How to return byte array from Rust function to FFI C?

I’m integrating my Rust library with multiple languages, and for basic types like int, bool it works great, but how to pass something like &[u8] or Vec<u8> ?
For example I have similar function like this

pub fn generate_data() -> Vec<u8> {
   // returning Vec<u8>
}

And I need to call this from C/C++ and receive byte array. Main concern for me: is it going to mess with Rust’s memory model or it is doable without unsafe thing?
Thanks!

2 Likes

You can’t take data pointer from C and return it to Rust as Vec. Only Rust can allocate a Vec, because it’s always freed using Rust’s own private allocator. If you want to return a Vec, you’ll have to copy the data into it first.

There’s CVec for allowing Rust to use malloc-allocated data.

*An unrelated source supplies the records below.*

(** The clauses in the fixed order page, per_page, filter, include, sort; an
    option whose value is falsy (0, the empty string) gives none. *)
Definition spec_clauses (o : QueryOptions) : list string :=
  from_option (fun n => if n =? 0 then [] else ["page=" +:+ pretty n]) []
              (q_page o) ++
  from_option (fun n => if n =? 0 then [] else ["per_page=" +:+ pretty n]) []
              (q_per_page o) ++
  from_option (fun fv => ["filter[" +:+ fst fv +:+ "]=" +:+ snd fv]) []
              (q_filter o) ++
  from_option spec_include_clause [] (q_include o) ++
  from_option (fun v => if String.eqb v "" then [] else ["sort=" +:+ v]) []
              (q_sort o).

(** The empty string for no clause, otherwise [?] and the clauses joined
    by [&]. *)
Definition spec_query_string (clauses : list string) : string :=
  match clauses with
  | [] => ""
  | _ => "?" +:+ join "&" clauses
  end.

(** What each option contributes to [res], by itself: no clause or one
    clause, or the exception its branch raises. *)
Section Contributions.
Variable repr : pyval -> string.

Definition int_clause (prefix : string) (bound : Z) (msg : string) (p : pyval)
  : result (list string) :=
  if truthy p then
    let? n := as_int p in
    if (1 <? n) && (n >? bound) then Raise (ValidationError msg)
    else Ok [prefix +:+ pretty n]
  else Ok [].

Definition filter_clause (p : pyval) : result (list string) :=
  if truthy p then let? c := format_s2 repr "filter[" "]=" p in Ok [c]
  else Ok [].

Definition include_clause (p : pyval) : result (list string) :=
  if truthy p then
    let? items := py_iter p in
    match List.filter truthy items with
    | [] => Ok []
    | kept => let? csv := str_join "," kept in Ok ["include=" +:+ csv]
    end
  else Ok [].

Definition sort_clause (p : pyval) : result (list string) :=
  if truthy p then let? c := format_s1 repr "sort=" p in Ok [c]
  else Ok [].

Definition clauses (query : dict) : result (list string) :=
  let? a := int_clause "page=" 50 "page number must be between 1 and 50"
                       (dict_get query "page") in
  let? b := int_clause "per_page=" 100
                       "per_page number must be between 1 and 100"
                       (dict_get query "per_page") in
  let? c := filter_clause (dict_get query "filter") in
  let? d := include_clause (dict_get query "include") in
  let? e := sort_clause (dict_get query "sort") in
  Ok (a ++ b ++ c ++ d ++ e).
End Contributions.

(** ** Reading a call's result *)

Definition outcome {A : Type} (run : result A * store * list io) : result A :=
  fst (fst run).
Definition final {A : Type} (run : result A * store * list io) : store :=
  snd (fst run).
Definition trace {A : Type} (run : result A * store * list io) : list io :=
  snd run.

(** The responses whose headers arrived, the requests sent and the payloads
    of the receive events emitted, in the order of the trace. *)
Fixpoint received (t : list io) : list http_response :=
  match t with
  | [] => []
  | ResponseHeaders resp :: rest => resp :: received rest
  | _ :: rest => received rest
  end.

Fixpoint sent (t : list io) : list http_request :=
  match t with
  | [] => []
  | RequestSent req :: rest => req :: sent rest
  | _ :: rest => sent rest
  end.

Fixpoint receive_events (t : list io) : list pyval :=
  match t with
  | [] => []
  | Emit name payload :: rest =>
      if String.eqb name "receive" then payload :: receive_events rest
      else receive_events rest
  | _ :: rest => receive_events rest
  end.

(** Session bookkeeping and debug emissions: the part of a trace that is
    neither a request, a response nor a receive event. *)
Definition housekeeping (ev : io) : bool :=
  match ev with
  | Emit name _ | Invoke name _ _ => String.eqb name "debug"
  | SessionEnter | SessionClose | SessionExit => true
  | RequestSent _ | ResponseHeaders _ => false
  end.

(** Body selection in the specification's words (section 4.2, step 2): a raw
    override is used as it is; otherwise the five query keys are stripped and
    what remains, if anything, is serialized. *)
Definition strip_query_keys (d : dict) : dict :=
  List.filter (fun kv => negb (bool_decide (fst kv ∈ query_keys))) d.

Definition spec_body (dumps : dict -> string) (d : dict) : pyval :=
  if truthy (dict_get d "raw") then dict_get d "raw"
  else
    match strip_query_keys d with
    | [] => PNone
    | rest => PStr (dumps rest)
    end.

(** What [_make] needs to get as far as the request: a query that validates,
    an API type and a credential. *)
Definition ready (repr : pyval -> string) (m : RequestManager) (d : dict) : Prop :=
  (exists query, _validate_query repr d = Ok query) /\
  is_Some (_type m) /\ is_Some (auth m).

(** Sample surroundings for concrete runs. *)
Definition demo_unicode_lower : string -> string := fun s => s.
Definition demo_repr : pyval -> string := fun _ => "<object>".
Definition demo_dumps : dict -> string := fun _ => "<json>".
Definition demo_failing : callback := fun _ => Raise (ValueError "subscriber failed").
Definition demo_quiet : callback := fun _ => Ok tt.
Definition demo_manager : RequestManager :=
  add_event_slot "debug" demo_failing
    (add_event_slot "receive" demo_quiet
       (add_event_slot "receive" demo_failing
          (__init__ (Some "Application") "https://panel.example" (Some "key")))).
Definition demo_params : dict :=
  [("sort", PStr "-name"); ("page", PInt 2); ("name", PStr "x")].
Definition demo_store : store := Store demo_manager {[ 0%nat := demo_params ]}.
Definition demo_env (resp : http_response) : env :=
  Env 10%float 12.5%float (Ok resp).
Definition demo_payload : pyval := PDict [("id", PInt 1)].
Definition demo_ok : http_response := HttpResponse 200 (Ok demo_payload).
Definition demo_not_found : http_response :=
  HttpResponse 404 (Ok (PDict [("errors", PList [PDict [("code", PStr "NotFound")]])])).
Definition demo_html_404 : http_response :=
  HttpResponse 404 (Raise (DecodeError "unexpected mimetype: text/html")).
Definition demo_request : http_request :=
  HttpRequest "get" "https://panel.example/api/application/users?page=2&sort=-name"
              (PStr "<json>")
              [("User-Agent", "Application Pytero v0.1.0");
               ("Content-Type", "application/json");
               ("Accept", "application/json");
               ("Authorization", "Bearer key")].
Definition demo_run
    (emit_event : slots -> string -> pyval -> result unit * list nat)
    (method : string) (resp : http_response) : result pyval * store * list io :=
  _make demo_unicode_lower demo_repr demo_dumps emit_event (demo_env resp) "/users" method 0%nat
        demo_store.

(** More sample surroundings: a transport that fails, managers without an
    API type or a credential, and a call through them. *)
Definition demo_env_down : env :=
  Env 10%float 12.5%float (Raise (ClientError "connection refused")).
Definition demo_store_of (m : RequestManager) (d : dict) : store :=
  Store m {[ 0%nat := d ]}.
Definition demo_untyped : RequestManager :=
  __init__ None "https://panel.example" (Some "key").
Definition demo_anonymous : RequestManager :=
  __init__ (Some "Application") "https://panel.example" None.
Definition demo_call
    (emit_event : slots -> string -> pyval -> result unit * list nat)
    (outside : env) (s : store) : result pyval * store * list io :=
  _make demo_unicode_lower demo_repr demo_dumps emit_event outside "/users" "GET" 0%nat s.
Definition demo_clashing_params : dict :=
  [("name", PStr "x"); ("method", PStr "POST")].
Definition demo_delete_request : http_request :=
  HttpRequest "delete" "https://panel.example/api/application/users/1" PNone
              [("User-Agent", "Application Pytero v0.1.0");
               ("Content-Type", "application/json");
               ("Accept", "application/json");
               ("Authorization", "Bearer key")].

(** ** The straight-line form of [_make]

    What a call with a supported method amounts to once the monadic plumbing
    is unfolded: the store and trace after body selection, and then the way
    out the call takes. *)
Section Summary.
Variable unicode_lower : string -> string.
Variable repr : pyval -> string.
Variable dumps : dict -> string.
Variable emit_event : slots -> string -> pyval -> result unit * list nat.
Variable outside : env.

(** The trace of [__debug message]. *)
Definition debug_trace (m : RequestManager) (message : string) : list io :=
  emit_trace emit_event (_slots m) "debug" (PStr ("[debug] " +:+ message)).

(** The store after body selection: a stripped copy of [params] was
    allocated unless the raw entry was used. *)
Definition body_store (s : store) (d : dict) : store :=
  if truthy (dict_get d "raw") then s
  else Store (self s) (<[fresh (dom (heap s)) := strip_query_keys d]> (heap s)).

Definition body_trace (m : RequestManager) (d : dict) : list io :=
  if truthy (dict_get d "raw") then debug_trace m "sending raw byte payload"
  else
    match strip_query_keys d with
    | [] => []
    | _ => debug_trace m "sending json payload"
    end.

Definition request_url (m : RequestManager) (ty path query : string) : string :=
  domain m +:+ "/api/" +:+ str_lower unicode_lower ty +:+ path +:+ query.

Definition request_headers (ty a : string) : list (string * string) :=
  [("User-Agent", ty +:+ " Pytero v0.1.0");
   ("Content-Type", "application/json");
   ("Accept", "application/json");
   ("Authorization", "Bearer " +:+ a)].

Definition make_summary (path method : string) (s : store) (d : dict)
  : result pyval * store * list io :=
  let m := self s in
  let s0 := body_store s d in
  let t0 := body_trace m d in
  match _validate_query repr d with
  | Raise e => (Raise e, s0, t0)
  | Ok query =>
      match _type m with
      | None =>
          (Raise (AttributeError "'NoneType' object has no attribute 'lower'"),
           s0, t0)
      | Some ty =>
          let url := request_url m ty path query in
          let t1 := t0 ++ debug_trace m "attempting to start session"
                       ++ SessionEnter
                       :: debug_trace m ("attemping to perform request to " +:+ url) in
          match auth m with
          | None =>
              (Raise (TypeError "missing authorization for requests"), s0,
               t1 ++ [SessionExit])
          | Some a =>
              let req := HttpRequest (str_lower unicode_lower method) url
                                     (spec_body dumps d)
                                     (request_headers ty a) in
              match exchange outside with
              | Raise e => (Raise e, s0, t1 ++ [RequestSent req; SessionExit])
              | Ok resp =>
                  let s1 := Store (with_ping m (time_headers outside
                                                - time_start outside)%float)
                                  (heap s0) in
                  (outcome (classify emit_event resp s1), s1,
                   t1 ++ RequestSent req :: ResponseHeaders resp
                      :: debug_trace m "ensuring session close before continuing"
                      ++ SessionClose
                      :: debug_trace m ("received status: "
                                        +:+ pretty (status resp))
                      ++ trace (classify emit_event resp s1) ++ [SessionExit])
              end
          end
      end
  end.
End Summary.
(* ===== verification/_CoqProject ===== *)
-Q . S2P
Prelude.v
PyRuntime.v
PyFormat.v
PyInt.v
Config.v
Transport.v
SubClients.v
Classes.v
Client.v
ApiSpec.v
Json.v
JsonDump.v
Session.v
IoStep.v
Requests.v
Module.v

&[u8] is a type that means “you never ever have to worry about freeing it”, so you can return it from a function only as &'static [u8] if C leaked that memory or it’s from a global/static variable in C, but that’s rather rare.

1 Like

thanks for replay @kornel
So I can write something like this

pub fn generate_data() -> &'static [u8] {
   // returning &[u8]
}

And use it as a byte buffer pointer from C/C++ ?
If I got it right, ownership for the data passed with static lifetime would be on C/C++ for memory cleanup right?

If you want to return Rust allocated memory, then you’ll need to export a function to free it as well, which the C code can call. Here’s a quick example:

#[repr(C)]
struct Buffer {
    data: *mut u8,
    len: usize,
}

extern "C" fn generate_data() -> Buffer {
    let mut buf = vec![0; 512].into_boxed_slice();
    let data = buf.as_mut_ptr();
    let len = buf.len();
    std::mem::forget(buf);
    Buffer { data, len }
}

extern "C" fn free_buf(buf: Buffer) {
    let s = unsafe { std::slice::from_raw_parts_mut(buf.data, buf.len) };
    let s = s.as_mut_ptr();
    unsafe {
        Box::from_raw(s);
    }
}

You may want to consider having the Rust code take an externally allocated buffer instead, so that its (de)allocation is handled elsewhere.

As noted upthread, the important thing is to not mix up the different allocators.

4 Likes

Sorry, I misread which direction you want to pass the data.

C doesn’t understand Rust slices, so you can’t give them to C at all. For passing data to C you have to use raw C pointers, like *const u8.

But careful with raw pointers, because they are unsafe, just like in C. Use-after-free and dangling pointers to stack variables are possible. So when you get a pointer to a Rust object, you must ensure it’s not a temporary on stack (i.e. use Box to allocate it on the heap), and make sure Rust won’t free it while C is still using it (that’s why @vitalyd’s example has mem::forget()).

Box::into_raw() and Box::from_raw() is a good pair giving pointers to C and getting them back to release the memory.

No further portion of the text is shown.